Почему бы ему была, в таком случае, не жениться на самой Аннушке? Вопрос этот много раз задавали Ивану Ивановичу его ближайшие друзья, а, из числа их, всех чаще — Виктория Павловна Бурмыслова. К ней Иван Иванович питал благоговейное чувство, которое, пожалуй, могло бы в самом деле, развиться в любовь, если бы в полной и слишком очевидной безнадежности успеха, не выродилось оно в мирную дружбу. В последней же рюриковский Шиллер был стороною обожающею, а Виктория Павловна — покровительствующею, с чуть заметным насмешливым оттенком. К Виктории Павловне Аннушка ревновала своего возлюбленного едва ли не лютее, чем к которой-либо иной из женщин, но почему-то: — именно в отношении ее — умела несколько сдерживать своего ревнивого беса. И, хотя нельзя сказать, чтобы после визитов к Виктории Павловне в ее имение, Правослу на реке Осне, русые бакенбарды нотариуса Туесова сохраняли совершенно неприкосновенную целость, — однако Аннушка как будто понимала, что Виктория Павловна на ее влюбчивое сокровище нисколько не покушается, и тут ее милый злодей понапрасну ходит, понапрасну ножки бьет. А в то же время, чутьем любящей женщины, она догадывалась, что Виктория Павловна относится к ее Ивану Ивановичу очень хорошо, искренно, желает ему добра, а потому не враг, но скорее благожелательница также и ей. Встреч между женщинами случалось мало, и они выходили всегда сдержанные, настороженные, холодноватые, но не враждебные. Притом, обе, будучи женщинами со вкусом, не могла не восхищаться друг в друге двумя редкостными образцами красоты— разной до противоположности почти полярной. Уважение свое к Виктории Павловне Аннушка выражала, между прочим, тем, что, хотя была не то, что малограмотна, а прямо-таки почти что безграмотна, но — к каждому высокоторжественному дню, на Новый ли год, на Пасху ли, к именинам ли, непременно посылала барышне Бурмысловой поздравительное письмо или открытку с картинкою. За десятилетнее знакомство это вошло в обыкновение — и, как все, входящее в обыкновение и привычку, имело свое тайное значение, которого, конечно, никак не могли угадать обе женщины, ни пишущая, ни

получающая. Да и кто вообще мог бы предчувствовать, что однажды наступит такое время, когда скромная Аннушка Персикова должна будет пережить ужасную трагедию, которая разрушит всю ее жизнь, бросит ее в тюрьму и на скамью подсудимых? что придется ей, невинной, бороться с судом за честь, доброе имя и свободу свою, — и спасет их ей именно вот эта ее маленькая и смешная, почтительная привычка?..

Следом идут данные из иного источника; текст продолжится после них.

(** The field [setLsState] addresses holds [state] afterwards. *)
Lemma newRegLs_field (prevReg state lsBit : Z) :
  ls_state state -> 0 <= lsBit <= 6 ->
  ls_field (newRegLs prevReg state lsBit) lsBit = state.
Proof.
  intros Hs Hb. apply Z.bits_inj'. intros n Hn.
  rewrite testbit_ls_field, newRegLs_bit, testbit_mask by lia.
  replace (n + lsBit - lsBit) with n by lia.
  destruct (Z.testbit 3 n) eqn:H3.
  - rewrite testbit_3 in H3. apply andb_true_iff in H3 as [_ Hlt%Z.ltb_lt].
    assert (Hlt8 : (n + lsBit <? 8) = true) by (apply Z.ltb_lt; lia).
    rewrite Hlt8. simpl. now rewrite !andb_false_r, andb_true_r.
  - rewrite andb_false_r.
    destruct (Z.testbit state n) eqn:Hst; [| reflexivity].
    rewrite (testbit_ls_state state n Hs Hst) in H3. discriminate.
Qed.

(** Writing the same state to the same channel twice is writing it once. *)
Lemma newRegLs_idempotent (prevReg state lsBit : Z) :
  newRegLs (newRegLs prevReg state lsBit) state lsBit =
  newRegLs prevReg state lsBit.
Proof.
  apply Z.bits_inj'. intros n Hn. rewrite !newRegLs_bit by lia.
  destruct (n <? 8), (Z.testbit prevReg n),
    (Z.testbit (field_mask lsBit) n), (Z.testbit state (n - lsBit));
    reflexivity.
Qed.
(** X10: a block of the composite with no number in it (its cells within
    the grid are all NaN) gives a NaN preview cell. *)
Theorem coarsen_mean_empty_block (g : Grid) (Y X : nat) :
  (forall i j, i < 4 -> j < 4 -> 4 * Y + i < ny g -> 4 * X + j < nx g ->
     is_nan (cell g (4 * Y + i) (4 * X + j)) = true) ->
  is_nan (cell (coarsen_mean g) Y X) = true.
Proof.
  intros Hall.
  assert (forall i j, i < 4 -> j < 4 ->
            is_nan (padded g (4 * Y + i) (4 * X + j)) = true) as Hpad.
  { intros i j Hi Hj. unfold padded.
    destruct (decide _) as [[? ?]|_]; [|reflexivity]. apply Hall; lia. }
  assert (Forall (fun v => is_nan v = true) (block g Y X)) as Hb.
  { apply Forall_forall. intros v Hv. unfold block in Hv.
    apply list_elem_of_bind in Hv as (i & Hv & Hi).
    apply list_elem_of_fmap in Hv as (j & -> & Hj).
    apply elem_of_seq in Hi, Hj. apply Hpad; lia. }
  assert (Forall (Forall (fun v => is_nan v = true)) (block_rows g Y X))
    as Hr.
  { apply Forall_forall. intros row Hrow. unfold block_rows in Hrow.
    apply list_elem_of_fmap in Hrow as (i & -> & Hi).
    apply Forall_forall. intros v Hv.
    apply list_elem_of_fmap in Hv as (j & -> & Hj).
    apply elem_of_seq in Hi, Hj. apply Hpad; lia. }
  change (cell (coarsen_mean g) Y X)
    with (rows_sum (block_rows g Y X)
          / of_nat (length (valid (block g Y X))))%float.
  rewrite (rows_sum_no_valid _ Hr), (valid_no_valid _ Hb). reflexivity.
Qed.
(** * Vereins-Entfernungen: address builder, geocode cache, batch distance
      client and matrix assembler of [bhv_distance_app.py]

    The program is a Streamlit script around two Google web services.  The
    development embeds its four pieces of logic:

    - [build_full_address] (lines 112-145),
    - [google_geocode] with the session's geocode cache (lines 37-66),
    - [chunk_list] and [distance_matrix_batch] (lines 68-110),
    - the matrix fill and the diagonal overwrite of the button handler
      (lines 237-259).

    Python values are modelled as the code has them: [str] as [string]
    (the bytes of its UTF-8 encoding), [dict] as [gmap], [list] as [list],
    JSON numbers as [pynum], [float] as the kernel's binary64 [float], a
    missing value (NaN) of a text series as [None], and an exception by the
    text of [str(e)].  The outside world (the two web services, the
    clock, the warning box) is a trace of events plus an oracle that answers
    each request. *)

From Stdlib Require Import ZArith Ascii PrimFloat FloatOps SpecFloat.
From stdpp Require Import gmap strings pretty list.
Example path_of_three :
  get_path (append_path_all [(1, 2); (3, 4); (1, 2)] (clear_path fresh_state))
  = [(1, 2); (3, 4); (1, 2)].
Proof. reflexivity. Qed.

(** ** Call sequences *)

(** Case analysis for one call: the call itself, then the slots and the
    optional store it tests. *)
Ltac step_cases c :=
  destruct c; cbn [step];
  unfold acquire_robot_box, acquire_object_box, halt_traversal,
    halt_object_move, store;
  repeat match goal with
         | |- context [match ?x with _ => _ end] => destruct x eqn:?
         end;
  let H := fresh "H" in
  intros H; try discriminate H; injection H as <-;
  unfold has_procedure, has_object_procedure; simpl;
  repeat match goal with
         | E : ?x = _ |- context [?x] => rewrite E
         end;
  repeat match goal with
         | |- context [match ?x with _ => _ end] => destruct x
         end.

Lemma step_tracking_object c s s' :
  step c s = Ok s' ->
  m_tracking_object s' = last_tracking_object [c] (m_tracking_object s).
Proof. step_cases c; reflexivity. Qed.

Lemma step_has_procedure c s s' :
  step c s = Ok s' ->
  has_procedure s' = has_procedure s || is_BeginTraversal c.
Proof. step_cases c; reflexivity. Qed.

Lemma step_has_object_procedure c s s' :
  step c s = Ok s' ->
  has_object_procedure s' = has_object_procedure s || is_BeginObjectMove c.
Proof. step_cases c; reflexivity. Qed.

Lemma last_tracking_object_cons c calls b :
  last_tracking_object (c :: calls) b
  = last_tracking_object calls (last_tracking_object [c] b).
Proof. destruct c; reflexivity. Qed.

Lemma run_cons_inv c calls s s' :
  run (c :: calls) s = Ok s' ->
  exists s1, step c s = Ok s1 /\ run calls s1 = Ok s'.
Proof.
  cbn [run]. destruct (step c s) as [s1|f]; simpl; intros H.
  - exists s1. split; [reflexivity | exact H].
  - discriminate.
Qed.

На вопрос Виктории Павловны, Иван Иванович отвечал с неизменной обидчивостью, что было бы очень странно, если бы он, Иван Туесов, потомок окольничего Варлаама Туесова при Алексее Михайловиче и лейбкомпанца Измаила Туесова при Елизавете Петровне, ввел в свою родословную, в качестве супруги, темную мещаночку Анну Персикову, подобранную им в страшный 1892 год в избе, опустошенной голодным тифом. Виктория Павловна справедливо находила возражение своего друга «фиоритурно глупым». Но Иван Иванович, — кажется, единственно в этом пункте — имел стойкость не поддаваться авторитету царицы своих желаний и, твердо упершись на своем, отмалчивался от ее доказательств, даже осмеливаясь слегка надуваться. Любопытно, что нелепым убеждением своим он успел заразить и самое Аннушку. Хотя выйти замуж за Ивана Ивановича было счастливейшею мечтою ее жизни, с первого дня их связи, тем не менее она почитала эту дерзкую надежду совершенно несбыточною: где же мол мне, мещанской сироте, да — за Туесова… В глубине души Аннушка, природно совсем не глупая, почти разделяла глупейшее мнение, которое премудрый Иван Иванович, однажды, глубокомысленно провозгласил, нисколько не стеснившись ее присутствием: что с такими, как она, порядочные люди живут, но на них не женятся. Тогда она много и обидно плакала, но сквозь слезы думала: «правильно это!.. куда же!»… Еще если бы у них были дети, то, может быть, Аннушка нашла бы в себе смелость настаивать на необходимости узаконить их браком. Но детей почему-то не рожалось, хотя оба были люди как будто вполне здоровые и родоспособные и никаких мер против детопроизводства не принимали. Не было детей — и Аннушка деликатно молчала.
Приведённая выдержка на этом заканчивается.